Background Close to 10 million cancer deaths occurred worldwide in 2017 primarily due to stage IV disease, the management of which is still palliative by intent. Differently from melanoma and non-small cell lung cancer, where the use of ground-breaking immune checkpoint inhibitors (ICI) results in a relatively high efficacy, the response rate in many other stage IV tumors, such as gastrointestinal cancers, breast cancers, sarcomas, and part of genitourinary cancers remains low. In addition, administration of this type of cancer immunotherapy is known for its potentially severe and even fatal side effects due to their severe immune-related adverse events (irAEs). Materials and Methods Here, we report a retrospective analysis of 129 patients with stage IV cancer who exhausted conventional treatments, who were treated by an low-dose ipilimumab (0.3 mg/kg) plus nivolumab (0.5 mg/kg) blockade in combination with individually dose adapted interleukin 2 (IL-2) treatment under taurolidine protection and locoregional- and whole body hyperthermia.

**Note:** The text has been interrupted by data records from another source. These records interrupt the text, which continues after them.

(** ** Counting and checks *)
Definition assegment_count_asns (segments : list assegment) (from : Z) : Z :=
  match segments with
  | [] => 0
  | seg :: segs => (seg_length seg - from) + foldr (fun seg n => seg_length seg + n) 0 segs
  end.
Definition aspath_highest (segments : list assegment) : Z :=
  fold_left (fun highest a => if (highest <? a) && negb (private_as a) then a else highest) (asns segments) 0.
Definition aspath_has_as4 (segments : list assegment) : bool := existsb (fun a => BGP_AS_MAX <? a) (asns segments).
Definition aspath_firstas_check (path : option (list assegment)) (asno : Z) : outcome bool :=
  match path with
  | None | Some [] => Ok false
  | Some (seg :: _) => if seg_type seg =? AS_SEQUENCE then a ← first_as seg; Ok (a =? asno) else Ok false
  end.
Definition aspath_loop_check (path : option (list assegment)) (asno : Z) : Z :=
  match path with
  | None => 0
  | Some segments => fold_left (fun count a => if a =? asno then count + 1 else count) (asns segments) 0
  end.
Definition aspath_private_as_check (path : option (list assegment)) : bool :=
  match path with
  | None | Some [] => false
  | Some segments => forallb private_as (asns segments)
  end.
Definition aspath_confed_check (path : option (list assegment)) : bool :=
  match path with None => false | Some segments => existsb is_confed segments end.
Definition aspath_left_confed_check (path : option (list assegment)) : bool :=
  match path with Some (seg :: _) => is_confed seg | _ => false end.

(** ** Building *)
Definition assegment_prepend_asns (seg : assegment) (asnum num : Z) : assegment :=
  if (num =? 0) || (AS_SEGMENT_MAX <=? num) then seg else seg16 (seg_type seg) (replicate (Z.to_nat num) asnum ++ seg_as seg).
Definition aspath_add_one_as (segments : list assegment) (asno type : Z) : list assegment :=
  match segments with
  | [] => [mkSeg type [asno]]
  | seg :: segs =>
      if seg_length seg =? 0 then [mkSeg type [asno]]
      else if seg_type seg =? type then assegment_prepend_asns seg asno 1 :: segs
      else mkSeg type [asno] :: segments
  end.
Definition aspath_add_seq (segments : list assegment) (asno : Z) : list assegment := aspath_add_one_as segments asno AS_SEQUENCE.
Definition aspath_add_confed_seq (segments : list assegment) (asno : Z) : list assegment := aspath_add_one_as segments asno AS_CONFED_SEQUENCE.
(** With a sequence of the confederation in front, it and what follows of the
    confederation go. *)
Definition aspath_delete_confed_seq (segments : list assegment) : list assegment :=
  match segments with
  | seg :: _ => if seg_type seg =? AS_CONFED_SEQUENCE then skip_confeds segments else segments
  | [] => []
  end.
Definition aspath_merge (as1 as2 : list assegment) : outcome (list assegment) :=
  match as1 with [] => Fault NullDeref | _ => Ok (as1 ++ as2) end.
(** The first segment of [as2] is used after [aspath_delete_confed_seq] has freed it. *)
Definition aspath_prepend (as1 as2 : list assegment) : outcome (list assegment) :=
  match as2 with
  | [] => Ok as1
  | seg2 :: next2 =>
      match last as1 with
      | None => Ok as2
      | Some seg1 =>
          if (seg_type seg1 =? AS_SEQUENCE) && (seg_type seg2 =? AS_CONFED_SEQUENCE) then Fault UseAfterDestroy
          else if negb (seg_type seg1 =? seg_type seg2) then aspath_merge as1 as2
          else if seg_type seg1 =? AS_SEQUENCE then
            Ok (take (length as1 - 1) as1 ++ assegment_append_asns seg1 (seg_as seg2) :: next2)
          else aspath_merge as1 as2
      end
  end.
Definition aspath_filter_exclude (source exclude_list : list assegment) : list assegment :=
  filter (fun seg => seg_as seg <> [])
    ((fun seg => mkSeg (seg_type seg) (filter (fun a => a ∉ asns exclude_list) (seg_as seg))) <$> source).

(** ** Paths of two and four octets *)
Definition aspath_dup (segments : list assegment) : list assegment := segments.
(** The first [hops] hops, with the numbers the last segment had copied in [cpasns]. *)
Fixpoint front_hops (hops cpasns : Z) (segments : list assegment) : outcome (list assegment) :=
  match segments with
  | [] => Ok []
  | seg :: segs =>
      if 0 <? hops then
        let '(hops, cpasns) :=
          if is_set seg then (hops - 1, seg_length seg)
          else if seg_type seg =? AS_CONFED_SEQUENCE then
            let hops := if hops <? seg_length seg then seg_length seg else hops in
            (hops - seg_length seg, Z.min (seg_length seg) hops)
          else if seg_type seg =? AS_SEQUENCE then (hops - seg_length seg, Z.min (seg_length seg) hops)
          else (hops, cpasns) in
        if seg_length seg <? cpasns then Fault AssertFailed
        else
          rest ← front_hops hops cpasns segs;
          Ok (mkSeg (seg_type seg) (take (Z.to_nat cpasns) (seg_as seg)) :: rest)
      else Ok []
  end.
Definition aspath_reconcile_as4 (aspath : option (list assegment)) (as4path : list assegment) : outcome (option (list assegment)) :=
  match aspath with
  | None => Ok None
  | Some segments =>
      let hops := aspath_count_hops segments + aspath_count_confeds segments - aspath_count_hops as4path in
      let hops := if hops <? 0 then aspath_count_hops segments else hops in
      if hops =? 0 then Ok (Some (aspath_dup as4path))
      else
        newpath ← front_hops hops 0 segments;
        mergedpath ← aspath_merge newpath (aspath_dup as4path);
        Ok (Some (assegment_normalise mergedpath))
  end.

(** ** Aggregation *)
Fixpoint common_length (l1 l2 : list Z) : nat :=
  match l1, l2 with
  | a :: l1, b :: l2 => if a =? b then S (common_length l1 l2) else O
  | _, _ => O
  end.
(** The common segments in front, the numbers that matched in the last one that was
    compared, and what is left of either path. *)
Fixpoint common_front (mtch : nat) (segs1 segs2 : list assegment) : list assegment * nat * list assegment * list assegment :=
  match segs1, segs2 with
  | seg1 :: next1, seg2 :: next2 =>
      if negb (seg_type seg1 =? seg_type seg2) then ([], mtch, segs1, segs2)
      else
        let mtch := common_length (seg_as seg1) (seg_as seg2) in
        let minlen := Z.min (seg_length seg1) (seg_length seg2) in
        let new := match mtch with O => [] | _ => [mkSeg (seg_type seg1) (take mtch (seg_as seg1))] end in
        if negb (Z.of_nat mtch =? minlen) || negb (Z.of_nat mtch =? seg_length seg1) || negb (seg_length seg1 =? seg_length seg2)
        then (new, mtch, segs1, segs2)
        else let '(front, mtch, segs1, segs2) := common_front mtch next1 next2 in (new ++ front, mtch, segs1, segs2)
  | _, _ => ([], mtch, segs1, segs2)
  end.
(** A set of 65535 members is taken for an empty one, and the number is written in front
    of its array. *)
Definition aspath_aggregate_as_set_add (asset : list Z) (a : Z) : outcome (list Z) :=
  if existsb (Z.eqb a) asset then Ok asset
  else if u16 (Z.of_nat (length asset) + 1) =? 0 then Fault OutOfBounds
  else Ok (asset ++ [a]).
Fixpoint set_add_all (asset l : list Z) : outcome (list Z) :=
  match l with [] => Ok asset | a :: l => asset ← aspath_aggregate_as_set_add asset a; set_add_all asset l end.
(** The numbers the set gets from a path. *)
Definition rest_asns (from : nat) (segs : list assegment) : list Z :=
  match segs with [] => [] | seg :: segs => drop from (seg_as seg) ++ asns segs end.
Definition aspath_aggregate (as1 as2 : list assegment) : outcome (list assegment) :=
  let '(front, mtch, segs1, segs2) := common_front 0 as1 as2 in
  asset ← set_add_all [] (rest_asns mtch segs1);
  asset ← set_add_all asset (rest_asns mtch segs2);
  Ok (assegment_normalise (front ++ match asset with [] => [] | _ => [mkSeg AS_SET asset] end)).

Example aggregate_ex : aspath_aggregate [mkSeg AS_SEQUENCE [1; 2; 3]] [mkSeg AS_SEQUENCE [1; 2; 5; 4]] = Ok [mkSeg AS_SEQUENCE [1; 2]; mkSeg AS_SET [3; 4; 5]].
Proof. by vm_compute. Qed.
Example reconcile_ex : aspath_reconcile_as4 (Some [mkSeg AS_SEQUENCE [1; 23456; 3]]) [mkSeg AS_SEQUENCE [70000; 3]] = Ok (Some [mkSeg AS_SEQUENCE [1; 70000; 3]]).
Proof. by vm_compute. Qed.

(** ** Numbers and hops *)
Lemma hops_app p q : aspath_count_hops (p ++ q) = aspath_count_hops p + aspath_count_hops q.
Proof. induction p as [|seg p IH]; cbn [app aspath_count_hops]; [done|]. rewrite IH. lia. Qed.
Lemma normalise_from_asns segs x : forall pin, x ∈ asns (normal_from pin segs) <-> x ∈ asns (pin :: segs).
Proof.
  induction segs as [|seg segs IH]; intros pin; cbn [normal_from]; [done|]. destruct (ASSEGMENT_TYPES_PACKABLE pin seg).
  - rewrite IH. unfold asns. cbn [fmap list_fmap concat join seg_as]. by rewrite (assoc_L (++)).
  - change (asns (pin :: ?l)) with (seg_as pin ++ asns l). change (asns (pin :: seg :: segs)) with (seg_as pin ++ asns (seg :: segs)).
    change (asns (pin :: normal_from (sort_set seg) segs)) with (seg_as pin ++ asns (normal_from (sort_set seg) segs)).
    rewrite !elem_of_app, IH. change (asns (sort_set seg :: segs)) with (seg_as (sort_set seg) ++ asns segs).
    change (asns (seg :: segs)) with (seg_as seg ++ asns segs). by rewrite !elem_of_app, sort_set_elem.
Qed.
Lemma normal_form_asns segs x : x ∈ asns (normal_form segs) <-> x ∈ asns segs.
Proof.
  destruct segs as [|seg segs]; [done|]. cbn [normal_form]. rewrite normalise_from_asns.
  change (asns (sort_set seg :: segs)) with (seg_as (sort_set seg) ++ asns segs). change (asns (seg :: segs)) with (seg_as seg ++ asns segs).
  by rewrite !elem_of_app, sort_set_elem.
Qed.
Lemma normalise_asns segs x : small segs -> x ∈ asns (assegment_normalise segs) <-> x ∈ asns segs.
Proof. intros Hs. by rewrite assegment_normalise_small, normal_form_asns. Qed.
Lemma hops_sort_set seg segs : aspath_count_hops (sort_set seg :: segs) = aspath_count_hops (seg :: segs).
Proof.
  cbn [aspath_count_hops]. rewrite sort_set_type. destruct (Z.eqb_spec (seg_type seg) AS_SEQUENCE); [|done]. by rewrite sort_set_sequence.
Qed.
Lemma normalise_from_hops segs : forall pin, aspath_count_hops (normal_from pin segs) = aspath_count_hops (pin :: segs).
Proof.
  induction segs as [|seg segs IH]; intros pin; cbn [normal_from]; [done|]. destruct (ASSEGMENT_TYPES_PACKABLE pin seg) eqn:E.
  - rewrite IH. apply packable_types in E as [E1 E2]. cbn [aspath_count_hops join seg_type].
    rewrite E1, E2. change (AS_SEQUENCE =? AS_SEQUENCE) with true. cbn iota. unfold seg_length. cbn [seg_as join]. rewrite length_app. lia.
  - cbn [aspath_count_hops] in *. rewrite IH, sort_set_type. destruct (Z.eqb_spec (seg_type seg) AS_SEQUENCE); [by rewrite sort_set_sequence|done].
Qed.
Lemma normal_form_hops segs : aspath_count_hops (normal_form segs) = aspath_count_hops segs.
Proof. destruct segs as [|seg segs]; [done|]. cbn [normal_form]. by rewrite normalise_from_hops, hops_sort_set. Qed.
Lemma normalise_hops segs : small segs -> aspath_count_hops (assegment_normalise segs) = aspath_count_hops segs.
Proof. intros Hs. by rewrite assegment_normalise_small, normal_form_hops. Qed.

Results The overall response (OR) rate of the 129 stage IV patients was 49.6% with an objective response (ORR) of 31.8%. In 15 stage I-III cancer patients, the overall response (OR) rate and objective response (ORR) were 93%, respectively. The entire treatment was performed as outpatient therapy which was mostly associated with a toxicity of grade 1–2 (24.4 and 14.9%, respectively), including nausea, diarrhea, skin rash and pruritus, and elevation of liver transaminases during the first 24 hours. Only 4,76% of the patients developed grade III and 1,79% grade IV irAEs, such as autoimmune hepatitis, thyroid problems, acute kidney injury and/or diabetes mellitus. There were no signs of late adverse events from this treatment with follow-up greater than 5 years post therapy. Conclusions In comparison to the commonly known rates of response and side effects in ICI, we were able to show relatively high response rates in parallel with low toxicity profile by the aid of immune response modifiers. Disclosure Information R. Kleef: None. R. Nagy: None. V. Bacher: None. T. Bakacs: None. T. Lausch: None. D. McKee: None. R. Moss: None. H. Bojar: None. N. Thoennissen: None.